Initially excluded from the 2005-2006 championship, the club gained registration thanks to an order of the administrative judge and, led by Antonello Cuccureddu, managed to reach the playoffs for promotion to Serie B. On 16 May 2006, Torres was involuntarily involved in the Calciopoli investigation when telephone interceptions were published between the then Minister of the Interior, Beppe Pisanu and the Juventus manager Luciano Moggi. The team suffered the backlash, being defeated in the semifinals in the double-header by Grosseto, losing both games 1–0.

=== Exclusions in 2006 and 2008 ===
The defeat was followed by exclusion from the championship due to the club's serious financial collapse because of debts accrued under the management of president Rinaldo Carta. In the 2006-2007 championship, with the new name of Sassari Torres 1903 and under the presidency of Sassari entrepreneur Antonio Mascia, the club obtained admission to Serie C2 in extremis, thanks to the Lodo Petrucci. The team, built in just a few weeks during the summer, struggled due to poor pre-season preparation and the club's inexperience. The tournament fell short of expectations, alternating good play and victories with discouraging results. In fact, in April, the coach Maurizio Costantini was exonerated. However, the team won salvation and avoided the play-outs. In the 2007–2008 season, still in the Serie C2 group A, under the guidance of Luciano Foschi, Torres played a first leg that ended at the top of the league table and with a record sequence of nine consecutive home victories. However, a crisis of results and an eight-point penalty for administrative irregularities during the failed Mascia management plunged the team into the play-out zone, but the team avoided relegation.
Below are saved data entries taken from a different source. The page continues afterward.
(* ===== verification/ClientCall.v ===== *)
(** * Synchronous calls: what their results mean

    [write_loop] in closed form, then [call_RPC]: an OK result is a genuine answer, and a
    server that answers gets its answer through. *)

From Stdlib Require Import ZArith Lia Init.Byte.
From stdpp Require Import base list strings gmap.
From S2P Require Import Prelude Endian Message Buffer RpcMessage NetConn ClientConf Decode.
From S2P Require Import ClientAsync ClientSync ClientRead.

Section Write.
Context `{Host} `{AssertMode} {P : Type} `{!AsioSync P} `{!AsioSyncLaws P}.
Abbreviation Impl := (RpcClientImpl P).

(** A peer that takes everything; [w] is what it took so far. *)
Variable takes : P -> bytes -> Prop.
Hypothesis takes_write : forall p w b, takes p w ->
  exists p', asio_write b p = (ec_success, len b, false, p') /\ takes p' (w ++ b).

Definition block_ok (c : TcpConnSync) : Prop := len (io_block_ (send_bound_ c)) = kFixedIoBufferSize.

Definition block_taken (k : Z) (c : TcpConnSync) : TcpConnSync :=
  upd_send (fun io => mkIOBound (ztake k (send_data c) ++ zdrop k (io_block_ io))
                        (ib_header_ io) (mkBuffer (zdrop k (send_data c)))) c.

Lemma send_consume_eq k c :
  block_ok c -> 0 < k <= kFixedIoBufferSize -> k <= len (send_data c) ->
  send_consume k c = Done (true, block_taken k c).
Proof.
  unfold block_ok. intros Hb Hk Hl. unfold send_consume.
  by rewrite consume_raw_some by (rewrite ?Hb; done || lia).
Qed.

Lemma block_taken_ok k c :
  block_ok c -> 0 < k <= kFixedIoBufferSize -> k <= len (send_data c) -> block_ok (block_taken k c).
Proof.
  unfold block_ok. intros Hb Hk Hl. simpl. rewrite zlen_app, zlen_ztake, zlen_zdrop by lia.
  rewrite Hb. lia.
Qed.

Lemma block_taken_front k c :
  0 <= k <= len (send_data c) ->
  ztake k (io_block_ (send_bound_ (block_taken k c))) = ztake k (send_data c).
Proof. intros. simpl. apply ztake_app_length. by rewrite zlen_ztake by lia. Qed.

(** A blocking write of [block], the front of [io_block_]. *)
Lemma sock_write_spec n (i : Impl) c :
  let block := ztake n (io_block_ (send_bound_ c)) in
  uses i c -> len block = n ->
  exists ec k i' c', sock_write n i = Done ((ec, k), i') /\ uses i' c' /\
    send_bound_ c' = send_bound_ c /\ recv_bound_ c' = recv_bound_ c /\
    (conn_stat c' = conn_stat c \/ conn_stat c' = kClosed) /\
    crcvd i' = crcvd i /\ cwire i' = cwire i ++ ztake k block /\
    (ec_failed ec = false -> k = n) /\
    (forall w, takes (peer i) w ->
       ec = ec_success /\ calm i i' c c' /\ takes (peer i') (w ++ block)).
Proof.
  intros block Hc Hl. unfold sock_write. unfold mbind at 1, M_bind at 1.
  pose proof (set_conn_same i c Hc) as Ei.
  erewrite on_sync_eq by done. rewrite Ei. fold block.
  unfold mbind at 1, M_bind at 1, gets at 1.
  destruct (asio_write block (peer i)) as [[[ec k] fired] p'] eqn:Ew.
  unfold mbind at 1, M_bind at 1, modify at 1. unfold mbind at 1, M_bind at 1, modify at 1.
  set (i1 := add_wire _ _). unfold mbind at 1, M_bind at 1.
  destruct (when_timer_spec fired i1 c) as
    (i2 & c2 & Et & Hc2 & Hr2 & Hs2 & Hst2 & Hp2 & Hw2 & Hv2); [by eapply uses_same|]. rewrite Et.
  exists ec, k, i2, c2. rewrite Hw2, Hv2. split_and!; try done.
  - intros Hec. destruct ec; try done. rewrite <-Hl. by eapply write_all.
  - intros w Ht. destruct (takes_write _ _ block Ht) as (p2 & E & Ht2).
    rewrite Ew in E. injection E as -> -> -> ->. simpl in Et. injection Et as <-.
    assert (uses i1 c) as Hc' by (by eapply uses_same).
    by rewrite <-(uses_fun i1 c c2 Hc' Hc2).
Qed.

(** The outcome of writing the buffer of [c]. *)
Definition flushed (i : Impl) (c : TcpConnSync) (r : outcome (bool * Impl)) : Prop :=
  exists ok w i' c', r = Done (ok, i') /\ uses i' c' /\
    recv_bound_ c' = recv_bound_ c /\ (conn_stat c' = conn_stat c \/ conn_stat c' = kClosed) /\
    block_ok c' /\ crcvd i' = crcvd i /\ cwire i' = cwire i ++ w /\
    w `prefix_of` send_data c /\ (ok = true -> w = send_data c /\ send_data c' = []) /\
    (forall v, takes (peer i) v ->
       ok = true /\ calm i i' c c' /\ takes (peer i') (v ++ send_data c)).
In the summer of 2008, the federal control bodies ordered the club's exclusion from Serie C2 again for financial reasons. The appeal to the Lazio Regional Administrative Court against this decision was rejected, as was the request to the Council of State on 27 August. Torres was condemned to exclusion from the professional championships and thus restarted from the Sardinian Promozione championship with a new club chaired by Leonardo Marras, former president in 1999 and patron of Torres Femminile. Former red-blue bomber Roberto Ennas has been chosen as a manager. Amarcord of the eighties, also in the club's name: Torres Calcio.
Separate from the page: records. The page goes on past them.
(* ===== verification/ClientAsyncSend.v ===== *)
(** * Sending on an asynchronous client connection

    The client's write chain is the server's, without timers and cancellation: a client
    connection is embedded as a server connection, and [do_write], [send_net_message] and
    a completed write are those of the server there. The server's invariant of what
    reaches the wire carries over. *)

From Stdlib Require Import ZArith Lia Init.Byte.
From stdpp Require Import base list strings gmap.
From S2P Require Import Prelude Endian Message Buffer RpcMessage NetConn External NetConf ClientConf.
From S2P Require Import Decode ServerConn ServerSend ServerRead ServerInv ClientAsync ClientAsyncRead.

(** Settings without time-outs; the timers do not matter. *)
Definition plain_conf : NetConf (H:=Concrete.timer) := NetConf_new.

Definition embed (c : TcpConnAsync) : ServerConn.TcpConnAsync :=
  ServerConn.mkTcpConnAsync (base_ c) false None (recv_bound_ c) (send_status_ c)
    (send_bound_ c) (sent_log c).
Definition unembed (s : ServerConn.TcpConnAsync) : TcpConnAsync :=
  mkTcpConnAsync (ServerConn.base_ s) (ServerConn.recv_bound_ s) (ServerConn.send_status_ s)
    (ServerConn.send_bound_ s) (ServerConn.sent_log s).

Section Send.
Context `{Host} `{AssertMode}.
Variable setting : RpcClientSetting.

(** The invariant of the sending side. *)
Definition send_ok (wire : bytes) (c : TcpConnAsync) : Prop := send_inv plain_conf wire (embed c).

(** Sending does not stall on an open connection. *)
Definition send_flows (c : TcpConnAsync) : Prop := flowing (embed c).

Lemma send_flows_same c c' : same_send c c' -> (live c' -> live c) -> send_flows c -> send_flows c'.
Proof.
  intros [E1 E2 E3 E4] Hl Hf. apply (flowing_same (embed c)); [by split| |done].
  intros [Hs _]. split; [by apply Hl|done].
Qed.

(** After a write, as the server does it. *)
Definition after_write (c : TcpConnAsync) : TcpConnAsync := unembed (written plain_conf (embed c)).

Lemma embed_after_write c : embed (after_write c) = written plain_conf (embed c).
Proof. unfold after_write, written, locked. by repeat case_match. Qed.

Lemma embed_block wire c : send_ok wire c -> len (io_block_ (send_bound_ c)) = kFixedIoBufferSize.
Proof. intros [Hb _ _]. exact Hb. Qed.

Lemma async_do_write_guard_eq c : do_write_guard c = Done (guard (embed c), c).
Proof.
  unfold do_write_guard, guard, mbind, M_bind, gets, mret, M_ret.
  change (ServerConn.send_status_ (embed c)) with (send_status_ c).
  change (ServerConn.conn_stat (embed c)) with (conn_stat c).
  change (ServerConn.was_cancelled_ (embed c)) with false.
  by repeat case_match.
Qed.

(** The critical section, as the server runs it. The server's sets the status where the
    client's returns at once, so they agree when the buffer is not empty or no write is
    under way. *)
Lemma async_do_write_locked_eq c :
  len (io_block_ (send_bound_ c)) = kFixedIoBufferSize ->
  send_status_ c = Send_kDone \/ get_length (buffer_ (send_bound_ c)) <> 0 ->
  do_write_locked c = Done (true, unembed (locked plain_conf (embed c))).
Proof.
  intros Hb Hs. unfold do_write_locked, locked, mbind, M_bind, gets, mret, M_ret, modify.
  change (ServerConn.send_bound_ (embed c)) with (send_bound_ c).
  destruct (_ =? 0) eqn:E; bool_prop.
  { destruct Hs as [Es|]; [|done]. destruct c. simpl in Es. by subst. }
  pose proof (next_write_range (embed c) E) as [[Hk1 Hk2] Hk3].
  change (Z.min (get_length (buffer_ (send_bound_ c))) kFixedIoBufferSize) with (next_write (embed c)).
  unfold send_consume. rewrite consume_raw_some by (rewrite ?Hb; done). done.
Qed.

Lemma async_do_write_eq c :
  len (io_block_ (send_bound_ c)) = kFixedIoBufferSize ->
  do_write c = Done (default true (guard (embed c)), after_write c).
Proof.
  intros Hb. unfold do_write, after_write, written, mbind, M_bind. rewrite async_do_write_guard_eq.
  destruct (guard (embed c)) as [r|] eqn:Eg; [by destruct c|]. rewrite async_do_write_locked_eq; [done|done|].
  left. unfold guard in Eg. case_match eqn:Es; [done|]. bool_prop. by apply bool_decide_eq_true in Es.
Qed.

Definition queued (msg : Message) (c : TcpConnAsync) : TcpConnAsync :=
  unembed (appended msg (embed c)).

Definition too_long (msg : Message) : bool :=
  negb (cl_send_max_msg_size_ setting =? 0) && (cl_send_max_msg_size_ setting <? length_ (header_ msg)).

Lemma send_net_message_async_eq msg c :
  len (io_block_ (send_bound_ c)) = kFixedIoBufferSize ->
  send_net_message setting msg c =
    if too_long msg then Done (false, c)
    else Done (default true (guard (embed c)), after_write (queued msg c)).
Proof.
  intros Hb. unfold send_net_message. fold (too_long msg). destruct (too_long msg); [done|].
  unfold mbind, M_bind, modify.
  assert (log_sent msg (upd_send (fun io => set_buffer (append msg (buffer_ io)).2 io) c) = queued msg c) as ->.
  { unfold queued, appended, unembed, log_sent, upd_send, set_buffer, net_str; simpl.
    unfold append, append_internal; simpl. by rewrite app_assoc. }
  by rewrite async_do_write_eq.
Qed.

(** The connection after a message was given to it. *)
Definition after_send (msg : Message) (c : TcpConnAsync) : TcpConnAsync :=
  if too_long msg then c else after_write (queued msg c).

Lemma queued_ok wire msg c : send_ok wire c -> send_ok wire (queued msg c).
Proof. apply appended_inv. Qed.

Lemma after_write_ok wire c : send_ok wire c -> send_ok wire (after_write c).
Proof. intros Hc. unfold send_ok. rewrite embed_after_write. by apply written_inv. Qed.

Lemma after_write_flows c : (send_status_ c = Send_kSend -> send_flows c) -> send_flows (after_write c).
Proof. intros Hf. unfold send_flows. rewrite embed_after_write. by apply written_flowing. Qed.

(** Writing leaves the receiving side alone. *)
Lemma after_write_recv c :
  recv_bound_ (after_write c) = recv_bound_ c /\ conn_stat (after_write c) = conn_stat c /\
  sk_reads (socket_ (base_ (after_write c))) = sk_reads (socket_ (base_ c)).
Proof. destruct (written_same_recv plain_conf (embed c)) as [E1 E2 _ E3 _ _]. done. Qed.

Lemma after_write_log c : sent_log (after_write c) = sent_log c.
Proof. unfold after_write, written, locked. by repeat case_match. Qed.

Lemma same_send_ok wire c c' : same_send c c' -> send_ok wire c -> send_ok wire c'.
Proof.
  intros [E1 E2 E3 E4] Hc. eapply send_inv_same; [|done|exact Hc]. by split.
Qed.

(** What was written is the front of what was accepted. *)
Lemma send_ok_wire wire c : send_ok wire c -> wire `prefix_of` stream (sent_log c).
Proof. apply (send_inv_wire plain_conf wire (embed c)). Qed.

(** An open connection has written everything, or is writing. *)
Lemma send_flows_phase wire c :
  send_ok wire c -> send_flows c -> live c -> len (stream (sent_log c)) < len wire + 2 ^ 32 ->
  wire = stream (sent_log c) \/ sk_writes (socket_ (base_ c)) <> [].
Proof.
  intros Hs Hf Hl Hu. assert (ServerRead.live (embed c)) as Hl' by by split.
  pose proof (flowing_buffered plain_conf wire (embed c) Hs Hf Hl') as Hb.
  change (ServerConn.sent_log (embed c)) with (sent_log c) in *.
  destruct (flowing_phase plain_conf wire (embed c) Hs Hf Hl') as [(_ & _ & _ & ?)|[_ ?]];
    [lia|by left|by right].
Qed.

(** A completed write: the block is on the wire. *)
Lemma write_done_ok wire c n base' :
  send_ok wire c -> sk_writes (socket_ (base_ c)) = [n] ->
  sk_writes (socket_ base') = [] ->
  0 < n /\ send_ok (wire ++ ztake n (io_block_ (send_bound_ c)))
    (set_send_status Send_kDone (upd_base (fun _ => base') c)).
Proof.
  intros [Hb Ht [E1 E2 E3|k E1 E2 Hk E4|E1 E2 E3]] Ew E'; simpl in *; [congruence| |congruence].
  assert (n = k) as -> by congruence. split; [lia|]. split; [done|done|].
  apply phase_idle; [done|done|]. rewrite <-app_assoc. exact E4.
Qed.

(** A failed write ends the writing: the front of the block may be on the wire. *)
Lemma write_failed_ok wire c n k base' :
  send_ok wire c -> sk_writes (socket_ (base_ c)) = [n] -> 0 <= k <= n ->
  sk_writes (socket_ base') = [] ->
  send_ok (wire ++ ztake k (io_block_ (send_bound_ c))) (upd_base (fun _ => base') c) /\
  send_status_ c = Send_kSend.
Proof.
  intros [Hb Ht [E1 E2 E3|k' E1 E2 Hk E4|E1 E2 E3]] Ew Hk' E'; simpl in *; [congruence| |congruence].
  assert (n = k') as -> by congruence. split; [|done]. split; [done|done|].
  apply phase_failed; [done|done|]. change (ServerConn.sent_log (embed _)) with (sent_log c).
  rewrite <-E4. apply prefix_app, prefix_app_r, ztake_prefix. lia.
Qed.
End Send.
After winning the 2008-2009 Sardinian Promozione (second tier), under the direction of Roberto Ennas, Torres gained promotion to Eccellenza.

On 27 September 2010, the club exonerated the coach for the bad results at the beginning of the season. It appointed a new coach Angelino Fiori. On 17 January 2011, the club dismissed Fiori; Ennas returned to the team's bench the next day. On 27 February 2011, after the 3–1 defeat suffered in Tortolì, Ennas resigned from the post. The club was then assigned to Guglielmo Bacci, who finished runners-up in the standings and participated in the playoffs as the top seed. After winning the regional phase, they entered the national playoff phase. In the semi-final of the national stage of the playoffs for promotion to Serie D, Torres met the Umbrian club of Trestina, from which it was eliminated.

The following season was triumphant, winning all the titles with record numbers (28 wins out of 34 matches played, 12 consecutive victories, 28 consecutive results without losing, 17 wins out of 17 games played at home). On 25 January 2012 came the first trophy, the Sardinian Cup, with a 2–1 victory over Taloro Gavoi, defending champions of the 2011 trophy. On 18 March 2012, beating Calangianus 1–0, the Torres returned to Serie D mathematically four days in advance. Finally, on 20 May 2012, the rossoblù closed the season by winning the Sardinian Supercup, imposing 2–1 on Fonni.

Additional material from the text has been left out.